(* ===== verification/MirrorServer.v ===== *)
(** * The mirror's local server (internal/mirror/server.go)

    One handler runs for every web socket request, concurrently with the others
    and with the manager's calls; each section under a lock and each operation
    of a channel is one step of [server_step].  What a handler does outside the
    program (the upgrade, the encrypted handshake, the handler's [Connected],
    the connection's life) is answered by the step's [ws_answer].

    [issued], [hosts], [accepted] and [emitted] record what has happened; the
    program does not look at them. *)

From S2P Require Import Prelude GoString GoUnicode GoConv GoErrors GoPath MirrorProtocol MirrorDiagnostics.
Open Scope Z_scope.

(** ** Requests and assets *)

Definition remoteDiagnosticQueueSize : nat := 8.
Definition remoteDiagnosticInterval : Z := 60000000000.      (* a minute *)

Definition requiredMirrorAsset (name : bytes) : bool :=
  name ∈b [!"assets/index.html"; !"assets/wrap-mirror.css"; !"assets/wrap-mirror-bootstrap.js";
           !"assets/wrap-mirror.js"; !"assets/wrap-mirror-viewport.js"; !"assets/third_party/xterm/xterm.mjs";
           !"assets/third_party/xterm/xterm.css"; !"assets/third_party/xterm/addon-fit.mjs";
           !"assets/third_party/xterm/addon-web-links.mjs"].

(** [path.Ext]: the suffix from the last dot of the last element. *)
Fixpoint ext_rev (suffix s : bytes) : bytes :=
  match s with
  | [] => []
  | c :: s => if Byte.eqb c slash then [] else if Byte.eqb c "."%byte then c :: suffix else ext_rev (c :: suffix) s
  end.
Definition path_ext (path : bytes) : bytes := ext_rev [] (rev path).

Definition assetContentType (name : bytes) : bytes :=
  let ext := path_ext name in
  if ext ==b !".html" then !"text/html; charset=utf-8"
  else if ext ==b !".css" then !"text/css; charset=utf-8"
  else if (ext ==b !".js") || (ext ==b !".mjs") then !"text/javascript; charset=utf-8"
  else [].

Definition securityHeaders : list (bytes * bytes) :=
  [(!"Cache-Control", !"no-store");
   (!"Content-Security-Policy",
    !"default-src 'none'; script-src 'self'; style-src 'self' 'unsafe-inline'; connect-src 'self'; " ++
    !"img-src 'self'; font-src 'self'; object-src 'none'; base-uri 'none'; " ++
    !"frame-ancestors 'none'; form-action 'none'");
   (!"Permissions-Policy", !"accelerometer=(), camera=(), geolocation=(), gyroscope=(), microphone=(), payment=(), usb=()");
   (!"Referrer-Policy", !"no-referrer");
   (!"Strict-Transport-Security", !"max-age=31536000; includeSubDomains");
   (!"X-Content-Type-Options", !"nosniff");
   (!"X-Frame-Options", !"DENY")].

(** What a request gets: an answer with its headers, or the web socket handler.
    [RsMissing] is a 404 for an asset that should be there. *)
Inductive response :=
| RsAnswer (status : Z) (headers : list (bytes * bytes)) (body : bytes)
| RsMissing (headers : list (bytes * bytes)) (name : bytes)
| RsWebSocket (headers : list (bytes * bytes)).

Section Serving.
(** The embedded file system. *)
Variable asset : bytes -> option bytes.

Definition not_found (headers : list (bytes * bytes)) : response := RsAnswer 404 headers !"404 page not found".

Definition serveAsset (headers : list (bytes * bytes)) (name contentType : bytes) : response :=
  match asset name with
  | None => RsMissing headers name
  | Some data => RsAnswer 200 (headers ++ [(!"Content-Type", contentType)]) data
  end.

Definition ServeHTTP (method path : bytes) : response :=
  let headers := securityHeaders in
  if negb (method ==b !"GET")
  then RsAnswer 405 (headers ++ [(!"Allow", !"GET")]) !"method not allowed"
  else if path ==b !"/" then serveAsset headers !"assets/index.html" !"text/html; charset=utf-8"
  else if path ==b !"/ws" then RsWebSocket headers
  else if has_prefix !"/assets/" path then
    let name := path_clean (trim_prefix !"/" path) in
    if (name ==b !"assets") || has_suffix !"/" path then not_found headers
    else let contentType := assetContentType name in
         if contentType ==b [] then not_found headers
         else serveAsset headers name contentType
  else not_found headers.
End Serving.

(** ** The server's state *)

Record LocalServer := {
  s_secret : bytes; s_publicHost : bytes;
  secretVersion : Z;                    (* a uint64 *)
  connections : gmap nat Z;             (* of each registered client, the version it has *)
  handshakes : Z; s_clients : Z;        (* tokens in the two channels *)
  closedNow : gset nat;                 (* the clients [closeNow] was called on *)
  remoteDiagnostics : list DiagnosticRecord;
  remoteDiagnosticLast : gmap bytes Z;
  remoteStopped : bool;
  issued : list bytes; hosts : list bytes;           (* newest first *)
  accepted : list (bytes * Z);                       (* keys and times of accepted records, newest first *)
  emitted : list DiagnosticRecord
}.
#[export] Instance eta_server : Eta LocalServer := fun s =>
  {| s_secret := s_secret s; s_publicHost := s_publicHost s; secretVersion := secretVersion s;
     connections := connections s; handshakes := handshakes s; s_clients := s_clients s; closedNow := closedNow s;
     remoteDiagnostics := remoteDiagnostics s; remoteDiagnosticLast := remoteDiagnosticLast s;
     remoteStopped := remoteStopped s; issued := issued s; hosts := hosts s; accepted := accepted s;
     emitted := emitted s |}.

Definition StartLocalServer (secret publicHost : bytes) : LocalServer :=
  {| s_secret := secret; s_publicHost := publicHost; secretVersion := 1; connections := ∅; handshakes := 0;
     s_clients := 0; closedNow := ∅; remoteDiagnostics := []; remoteDiagnosticLast := ∅; remoteStopped := false;
     issued := [secret]; hosts := [publicHost]; accepted := []; emitted := [] |}.

Definition recordRemoteDiagnostic (has_sink : bool) (now : Z) (key : bytes) (r : DiagnosticRecord) (s : LocalServer)
    : LocalServer :=
  if negb has_sink then s else
  if remoteStopped s then s else
  if match remoteDiagnosticLast s !! key with Some last => now - last <? remoteDiagnosticInterval | None => false end
  then s else
  if (length (remoteDiagnostics s) <? remoteDiagnosticQueueSize)%nat
  then s <| remoteDiagnostics := remoteDiagnostics s ++ [r] |>
         <| remoteDiagnosticLast := <[key := now]> (remoteDiagnosticLast s) |>
         <| accepted := (key, now) :: accepted s |>
  else s.

Definition recordHandshakeRejection (has_sink : bool) (now : Z) (code : bytes) (s : LocalServer) : LocalServer :=
  recordRemoteDiagnostic has_sink now (!"handshake:" ++ code)
    {| Level := !"warn"; Component := !"handshake"; DEvent := !"rejected"; DCode := code; DPath := []; DGeometry := None |} s.

Definition recordMissingAsset (has_sink : bool) (now : Z) (name : bytes) (s : LocalServer) : LocalServer :=
  if negb (requiredMirrorAsset name) then s else
  recordRemoteDiagnostic has_sink now (!"asset:" ++ name)
    {| Level := !"error"; Component := !"server"; DEvent := !"asset_missing"; DCode := !"client_asset_unavailable";
       DPath := name; DGeometry := None |} s.

Definition SetPublicHost (host : bytes) (s : LocalServer) : LocalServer :=
  s <| s_publicHost := host |> <| hosts := host :: hosts s |>.

(** The section of [SetSecret]; the clients it returns are closed afterwards. *)
Definition SetSecret (secret : bytes) (s : LocalServer) : list nat * LocalServer :=
  (map fst (map_to_list (connections s)),
   s <| s_secret := secret |> <| secretVersion := (secretVersion s + 1) mod 2 ^ 64 |>
     <| issued := secret :: issued s |>).

(** ** A web socket handler *)

(** Where [handleWebSocket] is.  A credential is the secret and its version as
    they were read. *)
Record credential := { cr_secret : bytes; cr_version : Z }.

Inductive phase :=
| Arrived
| Holding                              (* a place among the handshakes is held *)
| Upgrading (c : credential) | Authenticating (c : credential)
| ReturningHandshake
| Authenticated (c : credential)       (* the place has been given back *)
| GivenPlace (c : credential)            (* a place among the clients is held *)
| Registered (c : credential)          (* in [connections]; [Connected] is called next *)
| Refused (c : credential)
| Serving (c : credential)             (* [client.run] *)
| Unregister (c : credential)
| ReturningClient
| Finished
| Recording (code : bytes) (next : phase).

(** A handler: the request's origins, whether [Connected] and [Disconnected]
    were called, and where it is. *)
Record ws_handler := { origins : list bytes; wasConnected : bool; wasDisconnected : bool; at_ : phase }.
#[export] Instance eta_handler : Eta ws_handler := fun h =>
  {| origins := origins h; wasConnected := wasConnected h; wasDisconnected := wasDisconnected h; at_ := at_ h |}.

(** Whether the outside call succeeds, and the time. *)
Record ws_answer := { wa_ok : bool; wa_now : Z }.

Definition close_client (i : nat) (s : LocalServer) : LocalServer := s <| closedNow := {[ i ]} ∪ closedNow s |>.

(** The next step of handler [i]. *)
Definition handleWebSocket (has_sink : bool) (i : nat) (a : ws_answer) (h : ws_handler) (s : LocalServer)
    : ws_handler * LocalServer :=
  let go p := h <| at_ := p |> in
  match at_ h with
  | Arrived =>
      if handshakes s <? MaxHandshakes then (go Holding, s <| handshakes := handshakes s + 1 |>)
      else (go (Recording !"server_busy" Finished), s)
  | Holding =>
      if s_publicHost s ==b [] then (go (Recording !"server_starting" ReturningHandshake), s)
      else if negb (origins h ==b [!"https://" ++ s_publicHost s])
      then (go (Recording !"origin_rejected" ReturningHandshake), s)
      else (go (Upgrading {| cr_secret := s_secret s; cr_version := secretVersion s |}), s)
  | Upgrading c =>
      if wa_ok a then (go (Authenticating c), s) else (go (Recording !"upgrade_failed" ReturningHandshake), s)
  | Authenticating c =>      (* [authenticateClient], then the place is given back *)
      (go (if wa_ok a then Authenticated c else Recording !"authentication_failed" Finished),
       s <| handshakes := handshakes s - 1 |>)
  | ReturningHandshake => (go Finished, s <| handshakes := handshakes s - 1 |>)
  | Authenticated c =>
      if s_clients s <? MaxClients then (go (GivenPlace c), s <| s_clients := s_clients s + 1 |>)
      else (go (Recording !"client_capacity" Finished), s)
  | GivenPlace c =>
      if negb (cr_version c =? secretVersion s) then (go (Recording !"credential_expired" ReturningClient), s)
      else (go (Registered c), s <| connections := <[i := cr_version c]> (connections s) |>)
  | Registered c =>
      ((if wa_ok a then go (Serving c) else go (Refused c)) <| wasConnected := true |>, s)
  | Refused c =>
      ((go (Recording !"automatic_target_unavailable" (Unregister c))) <| wasDisconnected := true |>, close_client i s)
  | Serving c =>             (* the connection ends: [closeNow], then [Disconnected] *)
      ((go (Unregister c)) <| wasDisconnected := true |>, close_client i s)
  | Unregister c => (go ReturningClient, s <| connections := delete i (connections s) |>)
  | ReturningClient => (go Finished, s <| s_clients := s_clients s - 1 |>)
  | Finished => (h, s)
  | Recording code next => (go next, recordHandshakeRejection has_sink (wa_now a) code s)
  end.

(** ** All handlers and calls *)

Record server_world := {
  srv : LocalServer;
  handlers : list ws_handler;
  setters : list (list nat)            (* running [SetSecret]s: the clients still to be closed *)
}.

Section Steps.
Variable has_sink : bool.

Inductive server_step : server_world -> server_world -> Prop :=
| ss_request w os :
    server_step w {| srv := srv w;
      handlers := handlers w ++ [{| origins := os; wasConnected := false; wasDisconnected := false; at_ := Arrived |}];
      setters := setters w |}
| ss_handler w i h a : handlers w !! i = Some h ->
    server_step w (let '(h', s') := handleWebSocket has_sink i a h (srv w) in
      {| srv := s'; handlers := <[i := h']> (handlers w); setters := setters w |})
| ss_host w host :
    server_step w {| srv := SetPublicHost host (srv w); handlers := handlers w; setters := setters w |}
| ss_secret w secret :
    server_step w (let '(cs, s') := SetSecret secret (srv w) in
      {| srv := s'; handlers := handlers w; setters := setters w ++ [cs] |})
| ss_close w l1 c cs l2 : setters w = l1 ++ (c :: cs) :: l2 ->     (* the loop after the section *)
    server_step w {| srv := close_client c (srv w); handlers := handlers w; setters := l1 ++ cs :: l2 |}
| ss_missing w now name :
    server_step w {| srv := recordMissingAsset has_sink now name (srv w); handlers := handlers w; setters := setters w |}
| ss_emit w r rest : remoteDiagnostics (srv w) = r :: rest ->      (* [runRemoteDiagnostics] *)
    server_step w {| srv := (srv w) <| remoteDiagnostics := rest |> <| emitted := emitted (srv w) ++ [r] |>;
                     handlers := handlers w; setters := setters w |}
| ss_stop w :                                                      (* [stopRemoteDiagnostics] *)
    server_step w {| srv := (srv w) <| remoteStopped := true |>; handlers := handlers w; setters := setters w |}.
End Steps.

Definition started (secret publicHost : bytes) : server_world :=
  {| srv := StartLocalServer secret publicHost; handlers := []; setters := [] |}.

*PROBLEM TO SOLVE:* Show each line of the material where the word "closeNow" occurs.

*RESULT:*
  closedNow : gset nat;                 (* the clients [closeNow] was called on *)
  | Serving c =>             (* the connection ends: [closeNow], then [Disconnected] *)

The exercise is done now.